Liver transplantation is often the ultimate option of therapy for chronically hepatitis B virus (HBV) infected patients. Prevention of reinfection is therapy intensive and cost-effective. Adoptive transfer of HBV-specific immunity with the liver from an immune living liver donor (LLD) could be a new approach to prevent reinfection.


Forty-six potential LLDs were vaccinated against HBV. Humoral (antibodies to hepatitis B virus surface antigen [anti-HBs]-titer) and cellular (IFN-gamma-ELISpot and proliferation-assay) immune responses were examined in donors after immunization and in recipients before and after transplantation.
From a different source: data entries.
Lemma rangeFiles_sound (dir ign : bytes) (files : list Os.FileInfo) :
  forall (pkg : option bytes) (v : bytes),
    rangeFiles Unquote disk dir ign files pkg = Some v -> v <> [] ->
    pkg = Some v
    \/ exists pre f post b,
         files = pre ++ f :: post
         /\ Forall (fun g => declared' dir ign g = []) pre
         /\ eligible ign f = true
         /\ ReadFile disk (Filepath.Join [dir; Os.Name f]) = inr b
         /\ Package Unquote b = Some v.
Proof.
  induction files as [|f rest IH]; intros pkg v H Hv; [now left|].
  destruct (declared' dir ign f) as [|c t] eqn:Ed.
  - destruct (@rangeFiles_skip dir ign f rest pkg Ed) as (pkg' & E & Hp).
    rewrite E in H. destruct (IH pkg' v H Hv) as [->|(pre & g & post & b & K)].
    + destruct Hp as [<-|Hp]; [now left|]. simpl in Hp. congruence.
    + right. exists (f :: pre), g, post, b.
      destruct K as (-> & K1 & K2). split; [reflexivity|].
      split; [now constructor|exact K2].
  - right. revert Ed H. unfold declared.
    destruct (eligible ign f) eqn:He; [|discriminate].
    destruct (ReadFile disk (Filepath.Join [dir; Os.Name f])) as [e|b] eqn:Hb;
      [discriminate|].
    intros Ed. cbn [rangeFiles]. unfold eligible in He.
    apply andb_true_iff in He as [He H3]. apply andb_true_iff in He as [H1 H2].
    rewrite H3. apply negb_true_iff in H1. apply negb_true_iff in H2.
    rewrite H1, H2, Hb. cbn [negb].
    destruct (Package Unquote b) as [[|c' t']|] eqn:Hp; cbn [orEmpty] in Ed;
      [discriminate| |discriminate].
    intros [= <-]. exists [], f, rest, b. repeat split; try assumption.
    + constructor.
    + unfold eligible. now rewrite H1, H2, H3.
Qed.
Anti-HBs-titers of up to 50,000 IU/L were detected in LLDs. Fourteen recipients received livers from these donors. We detected humoral immunity in one HBV-naïve recipient and in one chronically HBV-infected recipient after transplantation. A transfer of cellular immunity (SI>3) was seen in three recipients. These patients received livers from donors with high anti-HBs-titers of more than 9000 IU/L. Cellular immunity was also detected in the corresponding donors (SI >3 and spots >22).


Our study demonstrates that HBV-specific humoral and cellular immunity can be transferred by liver transplantation after vaccination of the donors. The transfer of B-cell and T-cell immunity correlates with the magnitude of immune responses in the donor.